• _Dataset records_:
::::::
Lemma render_exports_ok config args conn client bucket server bin w :
  field_text w config information rclone_connection_name = Ok conn →
  field_text w config information client_name = Ok client →
  field_text w config information bucket_name = Ok bucket →
  field_text w config information server_name = Ok server →
  field_text w config binaries restic = Ok bin →
  takes w (flat_map (λ l, [l; newline])
             (export_lines conn client bucket server bin (repo args)))
  = true →
  render_exports config args w
  = (Ok tt, write_stdout
              (unlines (export_lines conn client bucket server bin (repo args)))
              w).
Proof.
  intros Hconn Hclient Hbucket Hserver Hbin Htakes.
  unfold export_lines in Htakes.
  start_rendering Htakes.
  read_field Hconn. printed Htakes. read_field Hclient. printed Htakes.
  read_field Hbucket. printed Htakes. read_field Hserver. printed Htakes.
  printed Htakes.
  read_field Hbin. read_field Hconn. read_field Hbucket.
  read_field Hclient. read_field Hserver.
  apply print_taken in Htakes as [-> _]. by rewrite write_line.
Qed.

(** The run stops at the first replacement field that has no text, after
    the lines before it. *)
Lemma render_exports_stops_1 config args e w :
  field_text w config information rclone_connection_name = Raise e →
  render_exports config args w = (Raise e, w).
Proof.
  intros Hconn.
  replace (render_exports config args w)
    with (render_exports config args (write_stdout "" w))
    by (by rewrite write_stdout_nil).
  unfold render_exports.
  by rewrite bind_interpolate, Hconn, write_stdout_nil.
Qed.

Lemma render_exports_stops_2 config args conn e w :
  field_text w config information rclone_connection_name = Ok conn →
  field_text w config information client_name = Raise e →
  takes w (flat_map (λ l, [l; newline])
             ["export RCLONE_CONNECTION_NAME=" +:+ conn]) = true →
  render_exports config args w
  = (Raise e, write_stdout
                (unlines ["export RCLONE_CONNECTION_NAME=" +:+ conn]) w).
Proof.
  intros Hconn Hclient Htakes.
  start_rendering Htakes.
  read_field Hconn. printed Htakes. by read_field Hclient.
Qed.

Lemma render_exports_stops_3 config args conn client e w :
  field_text w config information rclone_connection_name = Ok conn →
  field_text w config information client_name = Ok client →
  field_text w config information bucket_name = Raise e →
  takes w (flat_map (λ l, [l; newline])
             [ "export RCLONE_CONNECTION_NAME=" +:+ conn;
               "export CLIENT_NAME=" +:+ client ]) = true →
  render_exports config args w
  = (Raise e, write_stdout
                (unlines [ "export RCLONE_CONNECTION_NAME=" +:+ conn;
                           "export CLIENT_NAME=" +:+ client ]) w).
Proof.
  intros Hconn Hclient Hbucket Htakes.
  start_rendering Htakes.
  read_field Hconn. printed Htakes. read_field Hclient. printed Htakes.
  by read_field Hbucket.
Qed.

Lemma render_exports_stops_4 config args conn client bucket e w :
  field_text w config information rclone_connection_name = Ok conn →
  field_text w config information client_name = Ok client →
  field_text w config information bucket_name = Ok bucket →
  field_text w config information server_name = Raise e →
  takes w (flat_map (λ l, [l; newline])
             [ "export RCLONE_CONNECTION_NAME=" +:+ conn;
               "export CLIENT_NAME=" +:+ client;
               "export BUCKET_NAME=" +:+ bucket ]) = true →
  render_exports config args w
  = (Raise e, write_stdout
                (unlines [ "export RCLONE_CONNECTION_NAME=" +:+ conn;
                           "export CLIENT_NAME=" +:+ client;
                           "export BUCKET_NAME=" +:+ bucket ]) w).
Proof.
  intros Hconn Hclient Hbucket Hserver Htakes.
  start_rendering Htakes.
  read_field Hconn. printed Htakes. read_field Hclient. printed Htakes.
  read_field Hbucket. printed Htakes. by read_field Hserver.
Qed.

Lemma render_exports_stops_5 config args conn client bucket server e w :
  field_text w config information rclone_connection_name = Ok conn →
  field_text w config information client_name = Ok client →
  field_text w config information bucket_name = Ok bucket →
  field_text w config information server_name = Ok server →
  field_text w config binaries restic = Raise e →
  takes w (flat_map (λ l, [l; newline])
             [ "export RCLONE_CONNECTION_NAME=" +:+ conn;
               "export CLIENT_NAME=" +:+ client;
               "export BUCKET_NAME=" +:+ bucket;
               "export SERVER_NAME=" +:+ server;
               "export RESTIC_REPO_NAME=" +:+ repo args ]) = true →
  render_exports config args w
  = (Raise e, write_stdout
                (unlines [ "export RCLONE_CONNECTION_NAME=" +:+ conn;
                           "export CLIENT_NAME=" +:+ client;
                           "export BUCKET_NAME=" +:+ bucket;
                           "export SERVER_NAME=" +:+ server;
                           "export RESTIC_REPO_NAME=" +:+ repo args ]) w).
Proof.
  intros Hconn Hclient Hbucket Hserver Hbin Htakes.
  start_rendering Htakes.
  read_field Hconn. printed Htakes. read_field Hclient. printed Htakes.
  read_field Hbucket. printed Htakes. read_field Hserver. printed Htakes.
  printed Htakes. by read_field Hbin.
Qed.

End Rendering.
(** *** Computations that only write to standard output *)

Lemma same_process_refl (w : world) : same_process w w.
Proof. done. Qed.

Lemma same_process_write (out : string) (w1 w2 : world) :
  same_process w1 w2 →
  same_process (write_stdout out w1) (write_stdout out w2).
Proof.
  intros (Hlimit & Hseed & Hstream & Hout). repeat split; [done..|].
  cbn. by rewrite Hout.
Qed.

Lemma steady_lift {A : Type} (r : result A) :
  (∀ code, r ≠ Raise (SystemExit code)) → steady (lift r).
Proof.
  intros Hr w1 w2 _. exists r, "". by rewrite !write_stdout_nil.
Qed.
::::::
• _Work to be completed_: Which lines above include the word "rewrite"? Return each one.

• _Solution below_:
  apply print_taken in Htakes as [-> _]. by rewrite write_line.
    by (by rewrite write_stdout_nil).
  by rewrite bind_interpolate, Hconn, write_stdout_nil.
  cbn. by rewrite Hout.
  intros Hr w1 w2 _. exists r, "". by rewrite !write_stdout_nil.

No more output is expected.